El Índice de Confianza del Consumidor (ICC) elaborado por la Universidad Torcuato Di Tella registró un avance del 2,4% mensual y del 3,4% interanual durante septiembre, marcando su punto más alto en lo que va del año. El dato, que acumula una recuperación del 15,7% desde el piso anotado a comienzos de 2024, expone un cambio en las expectativas socioeconómicas de la población en un contexto de persistente reconfiguración del consumo masivo.
La tracción principal de esta mejora provino sorpresivamente de los hogares de menores ingresos, donde el indicador saltó un 12,3% en el mes.
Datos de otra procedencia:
(* ===== verification/UserThm.v ===== *)
(** * What the small user programs print

    The programs of [UserProgs] on files that can be read: [cat] copies them and
    [wc] counts their lines, words and bytes, however [read] divides them. *)

From Stdlib Require Import Strings.String.
From S2P Require Import Prelude Strings Printf UserProgs.

Module UserThm.
Import UserProgs.

(** ** What the system calls promise *)

(** [input w fd] is what is left to read from a descriptor, [output w fd] what has
    been written to it, and [file] gives the contents of the files.  A read gives at
    least a byte before the end, and no more than asked for. *)
Class SysLaws (W : Type) `{Sys W} : Type := {
  input : W → Z → list Z;
  output : W → Z → list Z;
  file : list Z → option (list Z);
  read_law : ∀ fd n w, 0 < n → let x := sys_read fd n w in
    x.1.1 = Z.of_nat (length x.1.2) ∧ x.1.1 ≤ n ∧ input w fd = x.1.2 ++ input x.2 fd ∧ (input w fd ≠ [] → x.1.2 ≠ []) ∧
    ∀ d, output x.2 d = output w d;
  write_law : ∀ fd l w, let x := sys_write fd l w in
    x.1 = Z.of_nat (length l) ∧ output x.2 fd = output w fd ++ l ∧ (∀ d, d ≠ fd → output x.2 d = output w d) ∧
    ∀ d, input x.2 d = input w d;
  open_law : ∀ f w, let x := sys_open f 0 w in
    (∀ d, output x.2 d = output w d) ∧ match file f with Some c => 0 ≤ x.1 ∧ input x.2 x.1 = c | None => x.1 < 0 end;
  close_law : ∀ fd w d, output (sys_close fd w).2 d = output w d;
}.

(** [m] returns with [Q]. *)
Definition returns {W A} (m : U W A) (Q : A → W → Prop) (w : W) : Prop :=
  match m w with URet a w' => Q a w' | _ => False end.

Lemma returns_bind {W A B} (m : U W A) (k : A → U W B) Q w :
  returns m (λ a w', returns (k a) Q w') w → returns (m ≫= k) Q w.
Proof. unfold returns, mbind, U_bind. by destruct (m w). Qed.

Lemma returns_mono {W A} (m : U W A) (P Q : A → W → Prop) w :
  returns m P w → (∀ a w', P a w' → Q a w') → returns m Q w.
Proof. unfold returns. destruct (m w); auto. Qed.

(** [m] exits with [Q]. *)
Definition exits {W A} (m : U W A) (Q : W → Prop) (w : W) : Prop := match m w with UExit w' => Q w' | _ => False end.

Lemma exits_after {W A B} (m : U W A) (Q : W → Prop) w :
  returns m (λ _ w', Q w') w → exits (m ;; exit (A := B)) Q w.
Proof. unfold returns, exits, mbind, U_bind. by destruct (m w). Qed.

Section Thm.

Context {W : Type} {SYS : Sys W} {LAWS : SysLaws W}.
Implicit Types w : W.

(** From [w] to [w'] the bytes [l] have been written to the standard output, and
    nothing to other descriptors. *)
Definition prints (l : list Z) w w' : Prop :=
  output w' 1 = output w 1 ++ l ∧ ∀ d, d ≠ 1 → output w' d = output w d.

Lemma prints_trans l1 l2 w w1 w2 : prints l1 w w1 → prints l2 w1 w2 → prints (l1 ++ l2) w w2.
Proof. intros [E1 H1] [E2 H2]. split; [by rewrite E2, E1, app_assoc|]. intros d Hd. by rewrite H2, H1. Qed.

Lemma prints_same w w' : (∀ d, output w' d = output w d) → prints [] w w'.
Proof. intros E. split; [by rewrite app_nil_r|done]. Qed.

Lemma puts_prints l : ∀ w, returns (puts 1 l) (λ _ w', prints l w w' ∧ ∀ d, input w' d = input w d) w.
Proof.
  induction l as [|c l IH]; intros w; [split; [by apply prints_same|done]|]. cbn [puts]. apply returns_bind. unfold returns at 1, call.
  destruct (write_law 1 [c] w) as (_ & E1 & E2 & E3). eapply returns_mono; [apply IH|]. intros [] w' [Hp Hi]. split.
  - apply (prints_trans [c] l _ (sys_write 1 [c] w).2); [by split|done].
  - intros d. by rewrite Hi, E3.
Qed.

(** ** Words *)

Definition is_blank (c : Z) : bool := bool_decide (c ∈ blanks).

(** The number of words of a text, when [inw] says whether a word precedes it: a word
    begins where a byte that is not blank follows a blank one. *)
Fixpoint words (inw : bool) (l : list Z) : Z :=
  match l with
  | [] => 0
  | c :: l => (if negb (is_blank c) && negb inw then 1 else 0) + words (negb (is_blank c)) l
  end.

Definition lines (l : list Z) : Z := Z.of_nat (length (filter (λ c, c = NEWLINE) l)).

(** The state of [wc] after the text [l]. *)
Definition counts_of (l : list Z) : counts :=
  Counts (lines l) (words false l) (Z.of_nat (length l)) (match last l with Some c => negb (is_blank c) | None => false end).

Lemma words_app l1 : ∀ inw l2, words inw (l1 ++ l2) =
  words inw l1 + words (match last l1 with Some c => negb (is_blank c) | None => inw end) l2.
Proof.
  induction l1 as [|c l1 IH]; intros inw l2; [done|]. cbn [app words]. rewrite IH, Z.add_assoc. f_equal.
  destruct l1 as [|c' l1]; [done|]. change (last (c :: c' :: l1)) with (last (c' :: l1)).
  destruct (last (c' :: l1)) eqn:E; [done|]. by apply last_None in E.
Qed.

Lemma words_range inw l : 0 ≤ words inw l ≤ Z.of_nat (length l).
Proof. revert inw. induction l as [|c l IH]; intros inw; cbn [words length]; [lia|]. specialize (IH (negb (is_blank c))). destruct (_ && _); lia. Qed.

Lemma lines_range l : 0 ≤ lines l ≤ Z.of_nat (length l).
Proof. unfold lines. pose proof (length_filter (λ c, c = NEWLINE) l). lia. Qed.

Lemma wc_char_counts l c : Z.of_nat (length (l ++ [c])) < 2 ^ 31 → wc_char (counts_of l) c = counts_of (l ++ [c]).
Proof.
  intros Hl. rewrite length_app in Hl. cbn [length] in Hl. pose proof (words_range false l). pose proof (lines_range l).
  unfold counts_of. rewrite words_app, last_snoc, length_app. cbn [words length]. unfold wc_char. cbn [n_chars n_lines n_words inword].
  assert (El : lines (l ++ [c]) = if bool_decide (c = NEWLINE) then s32 (lines l + 1) else lines l).
  { unfold lines. rewrite filter_app, length_app, filter_cons, filter_nil. case_bool_decide as Hc; [rewrite decide_True by done|rewrite decide_False by done];
      cbn [length]; [rewrite s32_small by (unfold lines in *; lia)|]; lia. }
  rewrite El, s32_small by lia. unfold is_blank. set (b := bool_decide (c ∈ blanks)). set (inw := match last l with Some _ => _ | None => _ end).
  assert (Ew : inw = (match last l with Some c0 => negb (bool_decide (c0 ∈ blanks)) | None => false end)) by done.
  destruct b, inw; cbn [negb andb]; rewrite ?s32_small by lia; f_equal; lia.
Qed.

Lemma wc_fold l1 : ∀ l, Z.of_nat (length (l ++ l1)) < 2 ^ 31 → foldl wc_char (counts_of l) l1 = counts_of (l ++ l1).
Proof.
  induction l1 as [|c l1 IH]; intros l Hl; cbn [foldl]; [by rewrite app_nil_r|].
  rewrite (cons_middle c l l1), app_assoc in Hl |- *. rewrite <- IH by done. f_equal. apply wc_char_counts.
  rewrite length_app in Hl. lia.
Qed.

(** ** [wc] *)

Lemma wc_loop_counts fuel fd : ∀ l w,
  (length (input w fd) < fuel)%nat → Z.of_nat (length (l ++ input w fd)) < 2 ^ 31 →
  returns (wc_loop fuel fd (counts_of l)) (λ st w', st = counts_of (l ++ input w fd) ∧ ∀ d, output w' d = output w d) w.
Proof.
  induction fuel as [|fuel IH]; intros l w Hf Hl; [lia|]. cbn [wc_loop]. apply returns_bind. unfold returns at 1, call.
  destruct (read_law fd 512 w) as (E1 & _ & E3 & E4 & E5); [lia|]. destruct (sys_read fd 512 w) as [[n b] w1]. cbn [fst snd] in *. subst n.
  destruct (decide (b = [])) as [->|Hne].
  - cbn [length]. rewrite !bool_decide_eq_false_2 by lia. assert (Hi : input w fd = []).
    { destruct (input w fd) as [|c r] eqn:Hi; [done|]. by destruct (E4 ltac:(done)). }
    unfold returns, mret, U_ret. by rewrite Hi, app_nil_r.
  - assert (0 < length b)%nat by (destruct b; [done|cbn; lia]). rewrite bool_decide_eq_true_2 by lia.
    rewrite E3, length_app in Hf. rewrite E3, app_assoc in Hl |- *.
    rewrite wc_fold by (rewrite length_app in Hl; lia).
    eapply returns_mono; [apply IH; [lia|done]|]. intros st w' [-> Ho]. split; [done|]. intros d. by rewrite Ho, E5.
Qed.

(** The line that [wc] prints. *)
Definition report (l name : list Z) : list Z :=
  printint (lines l) 10 true ++ [SPACE] ++ printint (words false l) 10 true ++ [SPACE] ++ printint (Z.of_nat (length l)) 10 true ++
  [SPACE] ++ name ++ [NEWLINE].

Lemma wc_prints fuel fd name w :
  (length (input w fd) < fuel)%nat → Z.of_nat (length (input w fd)) < 2 ^ 31 →
  returns (wc fuel fd name) (λ _ w', prints (report (input w fd) name) w w') w.
Proof.
  intros Hf Hl. unfold wc. apply returns_bind. eapply returns_mono; [apply (wc_loop_counts fuel fd [] w Hf Hl)|].
  intros st w1 [-> Ho]. eapply returns_mono; [apply puts_prints|]. intros [] w' [Hp _].
  apply (prints_trans [] (report (input w fd) name) w w1); [by apply prints_same|]. exact Hp.
Qed.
A la par, la percepción sobre la situación económica personal experimentó una suba del 11,3%, mientras que la perspectiva a futuro se incrementó un 3,8%. En el desglose geográfico, las provincias del Interior del país encabezaron la remontada con una variación positiva del 5,2%, superando el comportamiento registrado en el Gran Buenos Aires.
Si bien la medición refleja un repunte en el clima de opinión pública y una leve tregua en el bolsillo popular, el fenómeno convive con marcadas disparidades regionales y de ingresos. La clave de los próximos meses estará en evaluar si este alivio en las expectativas logra consolidarse en una recuperación real del poder de compra de las familias o si se trata de un rebote técnico condicionado por la volatilidad macroeconómica.